2

My application do some stuff in device-code and generates an array inside the kernel.

I need to search the first occurrence of an element in this array. How can i perform it in GPU? If i copy the array to CPU and do the work there, it will generate so much memory traffic, because this piece of code is called many times.

Blufter
  • 97
  • 1
  • 12

2 Answers2

2

There is most probably a more sophisticated solution, but for a start and especially if the number of occurrences of the element is very small, a simple brute-force atomic-min might be a viable solution:

template<typename T> __global__ void find(T *data, T value, int *min_idx)
{
    int idx = threadIdx.x + blockDim.x*blockIdx.x;
    if(data[idx] == value)
        atomicMin(min_idx, idx);
}

If the number of occurrences is really small and thus nearly all threads don't even attempt to access the atomic, this might actually be not that bad a solution. Otherwise (if the searched element is not so rare) you would have much more intra-warp divergence and, even worse, a much higher probability of conflicting atomic operations.


EDIT: For a more sophisticated approach (but maybe still not the best) you could otherwise also in a pre-step create an int array with the value at index idx set to idx if the input array's element equals the searched element at that index, and INT_MAX if it doesn't:

indices[idx] = (data[idx]==value) ? idx : INT_MAX;

and then do a "classical" minimum-reduction on that index array to get the first matching index.

Christian Rau
  • 45,360
  • 10
  • 108
  • 185
  • I'll wait to see if someone else come with new ideas, otherwise i'll choose your answer as the best one. Thank you. – Blufter Jun 11 '13 at 15:20
  • Just a note: if your array is much bigger than the number of threads you have, you can perform just a step-wise reduction (i.e. load just one value per thread, do a reduction between the threads and only if the value is not found - iterate) – CygnusX1 Jun 11 '13 at 19:14
0

One approach is to use atomic operations which prevent other threads from accessing editable data until the one currently processing it is done.

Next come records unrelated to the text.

Definition field_values (f : Field) : list WireValue :=
  match f with
  | FUint64 _ v => if (v =? 0)%N then [] else [WVarint v]
  | FOptUint64 _ o => match o with Some v => [WVarint v] | None => [] end
  | FPackedUint64 _ l => if bool_decide (l = []) then [] else [WBytes (l ≫= write_varint)]
  | FInt32 _ v => if (v =? 0)%Z then [] else [WVarint (i32_as_u64 v)]
  | FBool _ b => if b then [WVarint 1] else []
  | FString _ s => if bool_decide (s = "") then [] else [WBytes (string_bytes s)]
  | FBytes _ l => if bool_decide (l = []) then [] else [WBytes l]
  | FOptFixed64 _ o => match o with Some v => [W64 v] | None => [] end
  | FMessage _ o => match o with Some body => [WBytes body] | None => [] end
  | FMessages _ l => WBytes <$> l
  end.

Definition field_tag (f : Field) : N :=
  match f with
  | FUint64 t _ | FOptUint64 t _ | FPackedUint64 t _ | FInt32 t _ | FBool t _ | FString t _ | FBytes t _
  | FOptFixed64 t _ | FMessage t _ | FMessages t _ => t
  end.

Definition field_wire (f : Field) : list (N * WireValue) := (fun v => (field_tag f, v)) <$> field_values f.
Definition wire (fields : list Field) : list (N * WireValue) := fields ≫= field_wire.

(** ** Reading a message *)

Definition collect (tag : N) (fs : list (N * WireValue)) : list WireValue :=
  omap (fun f : N * WireValue => if (f.1 =? tag)%N then Some f.2 else None) fs.

Definition wrong_type {A} : result string A := Err "invalid wire type".

Definition get_uint64 (tag : N) (fs : list (N * WireValue)) : result string N :=
  match last (collect tag fs) with None => Ok 0%N | Some (WVarint v) => Ok v | Some _ => wrong_type end.
Definition get_opt_uint64 (tag : N) (fs : list (N * WireValue)) : result string (option N) :=
  match last (collect tag fs) with None => Ok None | Some (WVarint v) => Ok (Some v) | Some _ => wrong_type end.
Definition get_opt_fixed64 (tag : N) (fs : list (N * WireValue)) : result string (option N) :=
  match last (collect tag fs) with None => Ok None | Some (W64 v) => Ok (Some v) | Some _ => wrong_type end.
Definition get_bool (tag : N) (fs : list (N * WireValue)) : result string bool :=
  v ← get_uint64 tag fs; Ok (negb (v =? 0)%N).
Definition get_int32 (tag : N) (fs : list (N * WireValue)) : result string Z :=
  v ← get_uint64 tag fs; Ok (u64_as_i32 v).
Definition get_bytes (tag : N) (fs : list (N * WireValue)) : result string (list byte) :=
  match last (collect tag fs) with None => Ok [] | Some (WBytes l) => Ok l | Some _ => wrong_type end.
Definition get_string (tag : N) (fs : list (N * WireValue)) : result string string :=
  l ← get_bytes tag fs; if utf8 l then Ok (byte_text l) else Err "invalid string value: data is not UTF-8 encoded".

Fixpoint read_varints (fuel : nat) (bytes : list byte) : result string (list N) :=
  match bytes with
  | [] => Ok []
  | _ => match fuel with
         | 0 => Err "invalid varint"
         | S fuel => match read_varint 9 bytes with
                     | None => Err "invalid varint"
                     | Some (v, rest) => vs ← read_varints fuel rest; Ok (v :: vs)
                     end
         end
  end.
Definition get_packed (tag : N) (fs : list (N * WireValue)) : result string (list N) :=
  l ← get_bytes tag fs; read_varints (length l) l.
(** What [open_inner] does while it holds the lock. *)
Definition open_locked (options : PersistentRaftWalOptions) (want_report : bool)
    : ST RaftError Disk (PersistentRaftWal * option WalRecoveryReport) :=
  '(segments, truncated_corrupt_tail) ← read_wal_segments_from_dir;
  let '(original_len, stored) :=
    if want_report then (N.to_nat (record_total segments), segments ≫= ws_records) else (0, []) in
  let segments := or_empty_segment segments in
  let active_id := segment_id_or_zero (last segments) in
  let segments := seal_all_but active_id segments in
  active_segment ← open_segment_for_append active_id;
  active_covered ← covered_from_segments segments;
  let segments := release_sealed_segment_records segments in
  let wal := mkPersistentRaftWal options segments active_segment (active_id +w 1) 0 truncated_corrupt_tail
               10 0 0 0 0 None 0 None active_covered in
  mret (wal, if want_report then Some (report_of stored original_len segments truncated_corrupt_tail) else None).

Definition open_inner (options : PersistentRaftWalOptions) (want_report : bool)
    : ST RaftError Disk (PersistentRaftWal * option WalRecoveryReport) :=
  _ ← lift (options_validate options);
  _ ← lock_wal_directory (pwo_dir options);
  opened ← catch (open_locked options want_report);
  match opened with
  | Ok result => mret result
  | Err e => _ ← unlock; fail e
  end.
(* ===== verification/WalStoreSafety.v ===== *)
(** * The write-ahead log on disk keeps the log

    An open log whose files hold its records ([wal_inv]) is, to its caller, a list
    of records ([stored]) that folds to one log ([log_of]). The theorems: an
    append adds its record and the log reads back as the one appended; opening
    after a crash gives back every record that was synced and a prefix of the
    rest, with the files repaired; compacting a prefix of the segments keeps the
    log; a second writer is turned away. *)

From stdpp Require Import base strings pretty numbers sorting gmap list.
From Stdlib Require Import Strings.Byte.
From S2P Require Import Prelude Types Slice Bytes Membership Node Wal WalSegments WalBinary WalStore.

(** ** Files *)

Definition put (id : N) (f : SegmentFile) (d : Disk) : Disk := d <| dk_files := <[id := f]> (dk_files d) |>.

Lemma put_lookup id f d : dk_files (put id f d) !! id = Some f.
Proof. apply lookup_insert_eq. Qed.
Lemma put_lookup_ne id id' f d : id <> id' -> dk_files (put id f d) !! id' = dk_files d !! id'.
Proof. apply lookup_insert_ne. Qed.
Lemma put_put id f g d : put id f (put id g d) = put id f d.
Proof. unfold put. cbn. by rewrite insert_insert_eq. Qed.
Lemma put_same id f d : dk_files d !! id = Some f -> put id f d = d.
Proof. intros Hf. unfold put. rewrite insert_id by done. by destruct d. Qed.

Lemma alter_put (g : SegmentFile -> SegmentFile) id f d : dk_files d !! id = Some f ->
  on_files (alter g id) d = (Ok tt, put id (g f) d).
Proof.
  intros Hf. assert (alter g id (dk_files d) = <[id := g f]> (dk_files d)) as E.
  { apply map_eq. intros i. destruct (decide (i = id)) as [-> |Hne].
    - by rewrite lookup_alter_eq, lookup_insert_eq, Hf.
    - by rewrite lookup_alter_ne, lookup_insert_ne by done. }
  unfold on_files, modify, put. cbn. by rewrite E.
Qed.

Lemma write_all_put id bytes f d : dk_files d !! id = Some f ->
  write_all id bytes d = (Ok tt, put id (mkSegmentFile (sf_bytes f ++ bytes) (sf_synced f)) d).
Proof. intros Hf. exact (alter_put _ id f d Hf). Qed.
Lemma sync_data_put id f d : dk_files d !! id = Some f ->
  sync_data id d = (Ok tt, put id (mkSegmentFile (sf_bytes f) (length (sf_bytes f))) d).
Proof. intros Hf. exact (alter_put _ id f d Hf). Qed.
Lemma create_file_put id d : create_file id d = (Ok tt, put id (mkSegmentFile [] 0) d).
Proof. done. Qed.

Section store.
Context `{HP : Prost} `{!ProstLaws}.
Context (json_record : list byte -> option WalRecord) (fsync_elapsed : N -> N).

(** ** Records and their frames *)

Definition frame_of (r : WalRecord) : list byte := match encode_framed r with Ok f => f | Err _ => [] end.
Definition frames (rs : list WalRecord) : list byte := rs ≫= frame_of.
Definition segment_file (rs : list WalRecord) : list byte := SEGMENT_MAGIC ++ frames rs.

(** A record the log can hold: machine integers and strings, its checksum valid,
    its encoding within a frame. *)
Definition storable (r : WalRecord) : Prop :=
  record_ok r /\ matrixraft_wal_checksum_valid r = true /\ is_ok (encode_framed r) = true.

Lemma storable_frame r : storable r -> encode_framed r = Ok (frame_of r).
Proof. intros (_ & _ & Hok). unfold frame_of. by destruct (encode_framed r). Qed.

Lemma frame_length_ge r : storable r -> FRAME_BYTES <= length (frame_of r).
Proof.
  intros [Hf Hlt]%storable_frame%encode_framed_Ok. rewrite Hf.
  set (body := message_encode _) in *. destruct (behind_words _ _ body Hlt (crc32c_lt body)) as (_ & _ & _ & ->). lia.
Qed.

Lemma frames_app a b : frames (a ++ b) = frames a ++ frames b.
Proof. apply bind_app. Qed.
Lemma segment_file_snoc rs r : segment_file (rs ++ [r]) = segment_file rs ++ frame_of r.
Proof. unfold segment_file. rewrite frames_app, app_assoc. f_equal. apply app_nil_r. Qed.

(** How many whole frames the first [k] bytes hold. *)
Fixpoint fit (k : nat) (rs : list WalRecord) : nat :=
  match rs with
  | [] => 0
  | r :: rs => if (length (frame_of r) <=? k)%nat then S (fit (k - length (frame_of r)) rs) else 0
  end.

Lemma fit_whole rs : fit (length (frames rs)) rs = length rs.
Proof.
  induction rs as [|r rs IH]; [done|]. change (frames (r :: rs)) with (frame_of r ++ frames rs).
  rewrite length_app. cbn [fit length]. destruct (Nat.leb_spec (length (frame_of r)) (length (frame_of r) + length (frames rs))); [|lia].
  f_equal. rewrite <- IH. f_equal. lia.
Qed.

Lemma fit_frames k rs : k <= length (frames rs) -> length (frames (take (fit k rs) rs)) <= k.
Proof.
  revert k. induction rs as [|r rs IH]; intros k Hk; [cbn; lia|]. change (frames (r :: rs)) with (frame_of r ++ frames rs) in Hk.
  rewrite length_app in Hk. cbn [fit]. destruct (Nat.leb_spec (length (frame_of r)) k) as [Hle|]; cbn [take]; [|cbn; lia].
  change (frames (r :: ?l)) with (frame_of r ++ frames l). rewrite length_app.
  specialize (IH (k - length (frame_of r))). lia.
Qed.

(** What is wholly within the cut is kept. *)
Lemma fit_ge k rs j : length (frames (take j rs)) <= k -> j <= length rs -> j <= fit k rs.
Proof.
  revert k j. induction rs as [|r rs IH]; intros k j Hk Hj; [cbn in *; lia|]. destruct j as [|j]; [lia|].
  cbn [take] in Hk. change (frames (r :: ?l)) with (frame_of r ++ frames l) in Hk. rewrite length_app in Hk. cbn [fit].
  destruct (Nat.leb_spec (length (frame_of r)) k); [|lia]. apply le_n_S, IH; cbn in Hj; lia.
Qed.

Here's an example of finding first occurrence of a word: http://supercomputingblog.com/cuda/search-algorithm-with-cuda/ The atomicMin function is used in that example. In addition, there's also a performance comparison between GPU and CPU in the article.

Another way to find first occurrence is to use a method known as parallel reduction. There is an example of parallel sum in the CUDA SDK (the sample calculates sum of all values in an array). Parallel reduction is a good option especially if you use hardware with older compute capability version and if you need high precision.

To use parallel reduction to find first occurrence, you firstly check if the value in the array equals to what you want to find. If it does, you save its index. Then, you perform one or many min operations (not atomic min) where you compare the indices you saved in the previous step. You can implement this search by editing the parallel sum example of CUDA SDK.

This site has some information about reduction and atomic operations. It also includes binary tree reduction and workaround atomic functions that I haven't talked about here.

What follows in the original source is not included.